Sunday rolled around and we were ready to show. Olga, with Stitch and me with Zap. Stitch was again, very excited to be in the ring, so he acted like a puppy in the class ring. Then it came time for the Winner's Dog class. Stitch looked much better in that class and was in serious consideration for Winner's Dog. The judge gave some very long looks at Stitch and Olga, which is usually a good sign. Then for the last go around, Stitch's puppy side came out and he saw me and Zap ring side and started to pull like a freight train towards us. Silly puppy. I honestly think that puppy brain right at the end is what cost him. But with the exception for that, he did very well. Below is a video of part of the Winner's Dog ring with Stitch and Olga.

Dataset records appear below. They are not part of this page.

(** * Hotplates: the MSHPro frame codec, duplex serial result and sequencer

    A shallow embedding of [Hotplates/MSHProCommunication.py],
    [Hotplates/SerialThreadedDuplex.py] and [Hotplates/MSHPro.py].

    - Python [bytes] are lists of integers ([list Z], each item a byte).
    - Python [float] is IEEE binary64, taken from the Standard Library's
      [SpecFloat] at precision 53 and maximal exponent 1024.
    - Python [dict] with string keys is a [gmap string PyVal].
    - Raising an exception is the [Raise] branch of [result]. *)

From Stdlib Require Import ZArith Lia Floats.SpecFloat.
From stdpp Require Import base option list strings gmap pretty.

Local Open Scope Z_scope.

(** ** Exceptions *)

(** The [ValueError]s of the program, one constructor per raise site. *)
Inductive ValueErrorMsg :=
| PleaseSupplyValue          (* to_bytes: "Please supply value." *)
| ValueOutsideMaximumRange   (* to_bytes: "Value outside maximum range." *)
| HeatSettingOutsideRange    (* heat: "Heat setting {} outside allowable range" *)
| StirSettingOutsideRange    (* stir: "Stir speed setting {} outside allowable range" *)
| InvalidLiteral             (* int(str) / float(str) on an unparsable string *)
| FloatNaNToInteger          (* int(nan) *)
| SubstringNotFound          (* str.index *)
| CouldNotFindCommand.       (* text_command *)

Inductive Exn :=
| ValueError (msg : ValueErrorMsg)
| TypeError
| OverflowError
| IndexError
| KeyError (key : string)
  (* MSHProCommunication *)
| IncompleteResponseException
| ResponseFormatException
| ResponseParseException
| HotplateException
  (* SerialThreadedDuplex *)
| NoCommunicationException
| NoDataException
| ReadingNotCompleteException
| RxThreadAlreadyStarted
  (* raised by the underlying serial port *)
| SerialPortError (code : nat).

Inductive result (A : Type) :=
| Ok (a : A)
| Raise (e : Exn).
Arguments Ok {A} a.
Arguments Raise {A} e.

Definition rbind {A B} (r : result A) (k : A -> result B) : result B :=
  match r with
  | Ok a => k a
  | Raise e => Raise e
  end.

Definition is_ok {A} (r : result A) : bool :=
  match r with Ok _ => true | Raise _ => false end.

Declare Scope result_scope.
Delimit Scope result_scope with result.
Notation "x <-? c ;; k" := (rbind c (fun x => k))
  (at level 100, c at next level, right associativity,
   format "'[v' x  <-?  c  ;;  '/' k ']'") : result_scope.

(** ** Python values *)

Abbreviation float := spec_float.

Module Float.
Definition prec : Z := 53.
Definition emax : Z := 1024.

Definition mul : float -> float -> float := SFmul prec emax.
Definition div : float -> float -> float := SFdiv prec emax.
Definition leb : float -> float -> bool := SFleb.
Definition eqb : float -> float -> bool := SFeqb.

(** [float(n)] for a Python integer: nearest binary64, ties to even;
    an integer beyond the largest finite float raises [OverflowError]. *)
Definition of_Z (n : Z) : result float :=
  match binary_normalize prec emax n 0 false with
  | S754_infinity _ => Raise OverflowError
  | f => Ok f
  end.

(** The float of a small integer literal or of a 16-bit reading. *)
Definition lit (n : Z) : float := binary_normalize prec emax n 0 false.

(** [int(f)]: truncation toward zero; [nan] and the infinities raise. *)
Definition to_Z (f : float) : result Z :=
  match f with
  | S754_zero _ => Ok 0
  | S754_nan => Raise (ValueError FloatNaNToInteger)
  | S754_infinity _ => Raise OverflowError
  | S754_finite s m e =>
      Ok (cond_Zopp s
            (match e with
             | Zneg p => Z.pos m / 2 ^ Z.pos p
             | _ => Z.pos m * 2 ^ e
             end))
  end.

(** Truth value of a float: everything but the two zeros. *)
Definition truthy (f : float) : bool :=
  match f with S754_zero _ => false | _ => true end.

(** [f == n] for a float and an integer: exact comparison of values. *)
Definition eqb_Z (f : float) (n : Z) : bool :=
  match f with
  | S754_zero _ => n =? 0
  | S754_finite s m e =>
      match e with
      | Zneg p => (Z.pos m mod 2 ^ Z.pos p =? 0)
                  && (cond_Zopp s (Z.pos m / 2 ^ Z.pos p) =? n)
      | _ => cond_Zopp s (Z.pos m * 2 ^ e) =? n
      end
  | _ => false
  end.
End Float.

Inductive PyVal :=
| VNone
| VBool (b : bool)
| VInt (n : Z)
| VFloat (f : float)
| VStr (s : string).

Definition bool_to_Z (b : bool) : Z := if b then 1 else 0.

(** [bool(v)], as used by [if not v]. *)
Definition truthy (v : PyVal) : bool :=
  match v with
  | VNone => false
  | VBool b => b
  | VInt n => negb (n =? 0)
  | VFloat f => Float.truthy f
  | VStr s => negb (String.eqb s "")
  end.

(** [a == b] on the values that occur in the program. *)
Definition py_eq (a b : PyVal) : bool :=
  match a, b with
  | VNone, VNone => true
  | VStr s, VStr t => String.eqb s t
  | VBool x, VBool y => Bool.eqb x y
  | VBool x, VInt n | VInt n, VBool x => bool_to_Z x =? n
  | VBool x, VFloat f | VFloat f, VBool x => Float.eqb_Z f (bool_to_Z x)
  | VInt n, VInt m => n =? m
  | VInt n, VFloat f | VFloat f, VInt n => Float.eqb_Z f n
  | VFloat f, VFloat g => Float.eqb f g
  | _, _ => false
  end.

(** Python's parsers of numeric strings are taken as given: [None] is the
    [ValueError] of an invalid literal. *)
Class StrParsers := {
  int_of_str : string -> option Z;
  float_of_str : string -> option float;
}.

Section Conversions.
Context `{StrParsers}.

(** [int(v)] *)
Definition py_int (v : PyVal) : result Z :=
  match v with
  | VNone => Raise TypeError
  | VBool b => Ok (bool_to_Z b)
  | VInt n => Ok n
  | VFloat f => Float.to_Z f
  | VStr s =>
      match int_of_str s with
      | Some n => Ok n
      | None => Raise (ValueError InvalidLiteral)
      end
  end.

(** [float(v)] *)
Definition py_float (v : PyVal) : result float :=
  match v with
  | VNone => Raise TypeError
  | VBool b => Float.of_Z (bool_to_Z b)
  | VInt n => Float.of_Z n
  | VFloat f => Ok f
  | VStr s =>
      match float_of_str s with
      | Some f => Ok f
      | None => Raise (ValueError InvalidLiteral)
      end
  end.
End Conversions.

(** ** Indexing and slicing with Python's negative positions *)

Definition py_index {A} (l : list A) (i : Z) : result A :=
  let len := Z.of_nat (length l) in
  let j := if i <? 0 then i + len else i in
  if j <? 0 then Raise IndexError
  else match l !! Z.to_nat j with
       | Some a => Ok a
       | None => Raise IndexError
       end.

Definition py_clamp (len i : Z) : Z :=
  Z.max 0 (Z.min len (if i <? 0 then i + len else i)).

(** [l[start:stop]] *)
Definition py_slice {A} (l : list A) (start stop : Z) : list A :=
  let len := Z.of_nat (length l) in
  let a := py_clamp len start in
  let b := py_clamp len stop in
  take (Z.to_nat (b - a)) (drop (Z.to_nat a) l).

(** [hay.index(needle)]: position of the first occurrence of a substring. *)
Fixpoint str_index_from (hay needle : string) (pos : nat) : result Z :=
  if String.prefix needle hay then Ok (Z.of_nat pos)
  else match hay with
       | EmptyString => Raise (ValueError SubstringNotFound)
       | String _ rest => str_index_from rest needle (S pos)
       end.

Definition str_index (hay needle : string) : result Z :=
  str_index_from hay needle 0.

(** [s[i]] on a string, as a one-character string. *)
Definition str_at (s : string) (i : Z) : result string :=
  match py_index (String.list_ascii_of_string s) i with
  | Ok c => Ok (String c EmptyString)
  | Raise e => Raise e
  end.

(** ** MSHProCommunication.py: the frame codec *)

Abbreviation bytes := (list Z).

Inductive COMMUNICATION :=
| PING
| INFO
| STATUS
| STIR
| HEAT
| _MODE.

#[global] Instance COMMUNICATION_eq_dec : EqDecision COMMUNICATION.
Proof. solve_decision. Defined.

(** The enum's value: the opcode. *)
Definition value (self : COMMUNICATION) : Z :=
  match self with
  | PING => 0xA0
  | INFO => 0xA1
  | STATUS => 0xA2
  | STIR => 0xB1
  | HEAT => 0xB2
  | _MODE => 0xB3
  end.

Then it was Zap's turn. I felt myself get a little bit nervous. I think now that I knew she could do well, I was feeling nervous that she wouldn't show as well. Essentially, I was starting to have expectations and got nervous about not meeting them. Zap did fairly well, but definitely not as well as on Saturday. And of course, I over-stacked her, stretching her out making her not look as proportional. So, no love in the Winner's Bitch ring. Zap showed fairly well, but I let my nerves get the best of me.
Overall, the month of April was a big show month for us. Where Stitch, Zap and I were at the start of the month in Claremore compared to where we started to end the month in Fayetteville was a huge difference and I think the three of us have grown a lot in those short 3 weeks. We've still got lots of work to do, but as long as we keep improving, we will reach those ultimate goals eventually.
Coming up, we have the USASA Nationals in May. I entered Stitch in the 6-9 month puppy class and Sweepstakes, so I am excited to see how he does stacked up against some awesome puppies. I hadn't entered Zap for conformation, but now wish I did. But Zap will be having fun playing scentwork at the USASA National instead. But, I think it would be fair to say that these two pups have very bright futures ahead of them!